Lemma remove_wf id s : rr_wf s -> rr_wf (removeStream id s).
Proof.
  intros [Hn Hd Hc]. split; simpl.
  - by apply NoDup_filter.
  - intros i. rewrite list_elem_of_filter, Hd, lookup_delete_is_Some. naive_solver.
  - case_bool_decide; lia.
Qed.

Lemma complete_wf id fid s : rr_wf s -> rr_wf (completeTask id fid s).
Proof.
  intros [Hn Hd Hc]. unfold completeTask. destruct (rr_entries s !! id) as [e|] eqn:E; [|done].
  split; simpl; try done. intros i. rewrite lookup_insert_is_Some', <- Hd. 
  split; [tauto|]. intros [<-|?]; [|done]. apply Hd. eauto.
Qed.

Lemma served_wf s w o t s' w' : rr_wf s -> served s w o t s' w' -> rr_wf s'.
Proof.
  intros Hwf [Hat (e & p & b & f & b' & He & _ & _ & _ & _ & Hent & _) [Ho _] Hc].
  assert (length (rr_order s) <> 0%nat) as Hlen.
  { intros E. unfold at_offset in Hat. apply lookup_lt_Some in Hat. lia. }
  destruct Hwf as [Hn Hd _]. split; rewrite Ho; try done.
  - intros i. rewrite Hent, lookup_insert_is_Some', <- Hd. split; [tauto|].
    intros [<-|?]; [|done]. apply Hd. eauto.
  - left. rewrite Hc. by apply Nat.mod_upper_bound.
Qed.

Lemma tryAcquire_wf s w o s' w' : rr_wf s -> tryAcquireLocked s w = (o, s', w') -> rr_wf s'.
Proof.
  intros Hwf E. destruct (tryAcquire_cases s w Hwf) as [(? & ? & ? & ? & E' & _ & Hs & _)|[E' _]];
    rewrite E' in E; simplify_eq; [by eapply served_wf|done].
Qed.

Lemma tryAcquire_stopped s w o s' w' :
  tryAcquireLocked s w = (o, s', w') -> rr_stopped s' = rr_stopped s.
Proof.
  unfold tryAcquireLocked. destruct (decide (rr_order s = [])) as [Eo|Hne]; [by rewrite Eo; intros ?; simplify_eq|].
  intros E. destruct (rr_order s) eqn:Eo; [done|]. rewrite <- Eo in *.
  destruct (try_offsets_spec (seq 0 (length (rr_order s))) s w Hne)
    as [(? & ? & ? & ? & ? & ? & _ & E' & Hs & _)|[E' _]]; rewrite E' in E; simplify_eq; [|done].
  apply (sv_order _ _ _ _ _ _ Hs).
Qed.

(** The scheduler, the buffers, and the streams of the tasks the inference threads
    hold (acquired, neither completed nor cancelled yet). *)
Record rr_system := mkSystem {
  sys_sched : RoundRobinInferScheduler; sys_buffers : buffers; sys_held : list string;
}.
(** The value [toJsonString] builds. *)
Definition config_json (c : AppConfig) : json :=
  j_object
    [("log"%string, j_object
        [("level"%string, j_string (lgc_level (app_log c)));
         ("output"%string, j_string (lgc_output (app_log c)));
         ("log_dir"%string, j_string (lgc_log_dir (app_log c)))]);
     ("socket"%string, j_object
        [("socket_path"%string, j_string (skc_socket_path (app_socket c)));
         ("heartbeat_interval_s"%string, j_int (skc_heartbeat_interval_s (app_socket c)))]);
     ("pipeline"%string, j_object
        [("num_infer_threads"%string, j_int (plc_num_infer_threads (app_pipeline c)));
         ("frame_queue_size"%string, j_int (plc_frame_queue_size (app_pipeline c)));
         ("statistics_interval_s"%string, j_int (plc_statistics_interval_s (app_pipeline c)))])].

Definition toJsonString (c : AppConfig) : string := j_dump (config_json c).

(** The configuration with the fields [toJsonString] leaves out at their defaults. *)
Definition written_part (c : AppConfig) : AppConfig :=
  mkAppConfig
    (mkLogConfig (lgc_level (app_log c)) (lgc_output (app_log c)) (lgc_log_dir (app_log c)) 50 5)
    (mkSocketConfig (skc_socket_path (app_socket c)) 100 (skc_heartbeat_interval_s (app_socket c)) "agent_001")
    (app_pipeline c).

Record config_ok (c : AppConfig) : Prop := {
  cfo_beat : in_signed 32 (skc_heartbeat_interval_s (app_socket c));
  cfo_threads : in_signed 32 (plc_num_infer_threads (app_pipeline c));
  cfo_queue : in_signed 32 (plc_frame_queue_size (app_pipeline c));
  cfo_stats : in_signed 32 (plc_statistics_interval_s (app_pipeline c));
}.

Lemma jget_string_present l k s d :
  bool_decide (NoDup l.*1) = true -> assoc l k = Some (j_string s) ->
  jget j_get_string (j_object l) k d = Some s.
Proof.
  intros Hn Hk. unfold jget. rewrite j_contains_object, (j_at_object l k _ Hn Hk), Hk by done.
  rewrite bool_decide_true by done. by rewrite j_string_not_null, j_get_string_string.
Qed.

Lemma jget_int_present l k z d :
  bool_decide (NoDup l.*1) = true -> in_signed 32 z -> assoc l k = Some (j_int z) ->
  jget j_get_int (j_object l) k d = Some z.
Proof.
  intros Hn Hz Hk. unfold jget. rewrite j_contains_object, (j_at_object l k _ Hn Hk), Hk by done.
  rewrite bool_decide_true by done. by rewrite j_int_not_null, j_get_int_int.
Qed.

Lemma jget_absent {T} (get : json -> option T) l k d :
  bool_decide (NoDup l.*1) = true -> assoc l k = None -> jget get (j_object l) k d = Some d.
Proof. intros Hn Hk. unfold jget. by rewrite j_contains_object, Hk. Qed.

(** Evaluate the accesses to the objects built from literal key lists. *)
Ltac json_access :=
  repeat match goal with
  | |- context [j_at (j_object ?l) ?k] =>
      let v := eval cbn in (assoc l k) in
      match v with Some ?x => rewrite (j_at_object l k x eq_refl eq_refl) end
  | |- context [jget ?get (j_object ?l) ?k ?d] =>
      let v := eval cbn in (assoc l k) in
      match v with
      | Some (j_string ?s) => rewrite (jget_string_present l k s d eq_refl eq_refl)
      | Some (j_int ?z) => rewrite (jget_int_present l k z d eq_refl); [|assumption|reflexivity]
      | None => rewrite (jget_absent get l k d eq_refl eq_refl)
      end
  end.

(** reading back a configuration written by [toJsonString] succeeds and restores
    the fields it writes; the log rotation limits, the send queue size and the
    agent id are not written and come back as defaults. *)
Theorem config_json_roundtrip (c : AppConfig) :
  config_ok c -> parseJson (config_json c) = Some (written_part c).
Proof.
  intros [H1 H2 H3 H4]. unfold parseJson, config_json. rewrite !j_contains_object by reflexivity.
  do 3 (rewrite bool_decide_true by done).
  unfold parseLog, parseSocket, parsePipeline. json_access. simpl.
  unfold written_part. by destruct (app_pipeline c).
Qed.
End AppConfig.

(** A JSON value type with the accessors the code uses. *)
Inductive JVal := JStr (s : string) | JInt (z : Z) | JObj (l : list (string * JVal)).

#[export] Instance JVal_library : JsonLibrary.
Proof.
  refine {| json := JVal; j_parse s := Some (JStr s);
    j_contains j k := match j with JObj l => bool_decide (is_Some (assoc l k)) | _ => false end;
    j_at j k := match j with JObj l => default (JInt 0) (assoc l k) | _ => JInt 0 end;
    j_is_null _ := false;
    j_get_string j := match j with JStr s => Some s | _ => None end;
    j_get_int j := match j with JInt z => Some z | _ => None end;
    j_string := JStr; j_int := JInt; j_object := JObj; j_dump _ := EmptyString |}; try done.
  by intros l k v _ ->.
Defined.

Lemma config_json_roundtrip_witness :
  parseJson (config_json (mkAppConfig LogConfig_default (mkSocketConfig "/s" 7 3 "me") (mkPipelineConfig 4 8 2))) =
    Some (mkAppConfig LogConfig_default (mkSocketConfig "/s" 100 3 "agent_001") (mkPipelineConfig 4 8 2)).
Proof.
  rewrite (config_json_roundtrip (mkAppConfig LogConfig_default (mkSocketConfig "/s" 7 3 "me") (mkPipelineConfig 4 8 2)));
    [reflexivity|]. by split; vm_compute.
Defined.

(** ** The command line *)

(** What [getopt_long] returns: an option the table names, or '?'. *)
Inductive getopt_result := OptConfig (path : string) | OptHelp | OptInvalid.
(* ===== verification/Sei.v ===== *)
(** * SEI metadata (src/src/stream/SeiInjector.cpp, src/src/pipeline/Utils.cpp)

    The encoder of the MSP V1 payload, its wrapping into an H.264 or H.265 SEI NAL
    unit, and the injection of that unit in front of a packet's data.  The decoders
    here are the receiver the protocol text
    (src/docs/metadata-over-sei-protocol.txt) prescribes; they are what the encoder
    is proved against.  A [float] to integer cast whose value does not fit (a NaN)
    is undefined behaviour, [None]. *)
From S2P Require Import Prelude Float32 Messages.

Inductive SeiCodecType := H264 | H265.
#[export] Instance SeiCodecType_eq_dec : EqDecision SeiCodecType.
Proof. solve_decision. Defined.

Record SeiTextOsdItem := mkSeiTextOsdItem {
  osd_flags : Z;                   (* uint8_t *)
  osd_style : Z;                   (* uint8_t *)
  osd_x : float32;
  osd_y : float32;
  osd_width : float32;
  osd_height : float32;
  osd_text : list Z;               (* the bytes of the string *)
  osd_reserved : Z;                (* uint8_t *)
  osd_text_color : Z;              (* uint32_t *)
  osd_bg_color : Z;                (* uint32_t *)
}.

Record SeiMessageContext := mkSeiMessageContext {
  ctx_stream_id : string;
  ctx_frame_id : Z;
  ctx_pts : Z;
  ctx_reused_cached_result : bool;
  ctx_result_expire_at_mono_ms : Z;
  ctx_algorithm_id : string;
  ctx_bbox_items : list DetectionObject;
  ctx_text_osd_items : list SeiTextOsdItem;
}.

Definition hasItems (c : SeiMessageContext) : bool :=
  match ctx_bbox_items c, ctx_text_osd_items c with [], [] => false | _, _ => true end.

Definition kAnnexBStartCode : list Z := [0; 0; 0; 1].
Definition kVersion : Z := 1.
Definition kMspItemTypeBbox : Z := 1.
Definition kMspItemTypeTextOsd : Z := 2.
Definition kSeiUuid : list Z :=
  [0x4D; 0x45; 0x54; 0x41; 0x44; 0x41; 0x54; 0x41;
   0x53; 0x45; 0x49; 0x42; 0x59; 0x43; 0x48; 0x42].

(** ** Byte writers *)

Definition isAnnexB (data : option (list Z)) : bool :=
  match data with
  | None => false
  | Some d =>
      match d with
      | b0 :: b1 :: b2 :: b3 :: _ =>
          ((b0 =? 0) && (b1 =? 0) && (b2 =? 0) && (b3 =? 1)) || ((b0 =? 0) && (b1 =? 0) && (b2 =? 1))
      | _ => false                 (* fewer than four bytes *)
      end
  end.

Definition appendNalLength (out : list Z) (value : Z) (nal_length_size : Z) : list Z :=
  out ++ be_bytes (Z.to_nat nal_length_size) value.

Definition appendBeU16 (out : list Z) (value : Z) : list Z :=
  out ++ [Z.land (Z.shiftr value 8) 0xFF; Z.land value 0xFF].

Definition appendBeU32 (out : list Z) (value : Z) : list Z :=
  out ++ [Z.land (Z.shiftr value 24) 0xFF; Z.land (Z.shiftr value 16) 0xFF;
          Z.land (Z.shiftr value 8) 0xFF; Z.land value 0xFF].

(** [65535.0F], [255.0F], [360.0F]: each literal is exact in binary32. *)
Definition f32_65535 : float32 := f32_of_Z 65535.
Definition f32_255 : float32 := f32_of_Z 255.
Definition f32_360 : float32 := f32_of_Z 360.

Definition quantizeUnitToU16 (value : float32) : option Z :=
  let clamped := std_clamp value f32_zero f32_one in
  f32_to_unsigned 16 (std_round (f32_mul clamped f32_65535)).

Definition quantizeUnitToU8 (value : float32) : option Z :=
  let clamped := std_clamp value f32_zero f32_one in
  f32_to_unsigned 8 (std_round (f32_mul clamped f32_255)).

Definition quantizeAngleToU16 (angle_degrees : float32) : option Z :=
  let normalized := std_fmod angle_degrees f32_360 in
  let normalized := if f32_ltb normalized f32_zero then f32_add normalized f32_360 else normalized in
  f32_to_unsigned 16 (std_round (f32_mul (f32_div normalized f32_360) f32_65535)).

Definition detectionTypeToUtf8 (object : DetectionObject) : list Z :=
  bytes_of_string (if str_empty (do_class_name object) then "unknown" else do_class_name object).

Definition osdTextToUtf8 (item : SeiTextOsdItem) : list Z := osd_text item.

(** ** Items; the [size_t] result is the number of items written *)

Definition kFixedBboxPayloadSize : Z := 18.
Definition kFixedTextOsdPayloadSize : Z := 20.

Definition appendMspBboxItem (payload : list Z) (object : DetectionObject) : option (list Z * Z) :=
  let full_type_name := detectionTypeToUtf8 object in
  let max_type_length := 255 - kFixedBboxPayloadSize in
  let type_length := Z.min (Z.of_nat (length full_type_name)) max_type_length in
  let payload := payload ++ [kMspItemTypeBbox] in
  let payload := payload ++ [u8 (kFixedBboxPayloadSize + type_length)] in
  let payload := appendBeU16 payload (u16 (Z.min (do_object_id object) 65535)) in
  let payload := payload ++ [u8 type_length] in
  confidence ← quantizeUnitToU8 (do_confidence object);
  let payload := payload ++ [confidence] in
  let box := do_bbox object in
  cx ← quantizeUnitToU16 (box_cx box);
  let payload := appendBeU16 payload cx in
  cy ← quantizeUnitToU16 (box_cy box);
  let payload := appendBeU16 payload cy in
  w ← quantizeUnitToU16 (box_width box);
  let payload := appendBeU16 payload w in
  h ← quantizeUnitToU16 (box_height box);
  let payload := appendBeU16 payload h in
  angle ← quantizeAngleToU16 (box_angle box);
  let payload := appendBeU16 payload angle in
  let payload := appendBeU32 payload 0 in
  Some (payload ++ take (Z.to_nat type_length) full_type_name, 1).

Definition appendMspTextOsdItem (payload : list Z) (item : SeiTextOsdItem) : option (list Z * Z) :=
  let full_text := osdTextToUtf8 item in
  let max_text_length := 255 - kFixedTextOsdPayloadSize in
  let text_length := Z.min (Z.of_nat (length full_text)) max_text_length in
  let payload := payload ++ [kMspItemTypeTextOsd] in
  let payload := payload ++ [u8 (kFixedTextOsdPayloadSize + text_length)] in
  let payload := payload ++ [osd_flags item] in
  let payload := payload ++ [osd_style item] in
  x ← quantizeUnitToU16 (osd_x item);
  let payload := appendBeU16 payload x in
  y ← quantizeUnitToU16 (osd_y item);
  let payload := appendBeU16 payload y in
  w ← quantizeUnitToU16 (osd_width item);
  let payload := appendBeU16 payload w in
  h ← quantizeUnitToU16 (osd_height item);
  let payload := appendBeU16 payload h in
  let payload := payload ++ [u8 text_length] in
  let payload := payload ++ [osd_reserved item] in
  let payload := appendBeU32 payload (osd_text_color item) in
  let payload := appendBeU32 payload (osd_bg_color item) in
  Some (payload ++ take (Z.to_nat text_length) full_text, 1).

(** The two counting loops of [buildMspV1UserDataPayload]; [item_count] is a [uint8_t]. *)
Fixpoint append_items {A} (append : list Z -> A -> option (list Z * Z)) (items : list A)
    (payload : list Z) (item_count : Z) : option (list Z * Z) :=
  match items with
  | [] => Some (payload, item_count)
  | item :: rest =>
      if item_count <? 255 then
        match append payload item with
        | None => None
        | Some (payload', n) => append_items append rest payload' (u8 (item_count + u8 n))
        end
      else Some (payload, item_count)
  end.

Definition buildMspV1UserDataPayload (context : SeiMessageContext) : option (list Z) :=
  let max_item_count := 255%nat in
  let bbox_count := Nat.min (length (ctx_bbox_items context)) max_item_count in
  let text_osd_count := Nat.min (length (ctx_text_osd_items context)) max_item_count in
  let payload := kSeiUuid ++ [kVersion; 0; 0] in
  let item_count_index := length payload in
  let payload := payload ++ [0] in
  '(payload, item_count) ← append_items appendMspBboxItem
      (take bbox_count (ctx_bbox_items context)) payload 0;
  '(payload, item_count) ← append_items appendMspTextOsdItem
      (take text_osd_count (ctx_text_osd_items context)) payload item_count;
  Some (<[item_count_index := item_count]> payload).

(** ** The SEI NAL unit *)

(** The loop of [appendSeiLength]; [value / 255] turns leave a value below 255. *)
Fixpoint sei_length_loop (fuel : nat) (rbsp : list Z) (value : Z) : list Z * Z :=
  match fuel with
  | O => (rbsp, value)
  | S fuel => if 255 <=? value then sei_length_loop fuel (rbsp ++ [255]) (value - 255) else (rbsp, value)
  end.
..............................
- ASSIGNMENT:
Wherever the string "Instance" appears in the listing above, show the whole line.

- ANSWER:
#[export] Instance JVal_library : JsonLibrary.
#[export] Instance SeiCodecType_eq_dec : EqDecision SeiCodecType.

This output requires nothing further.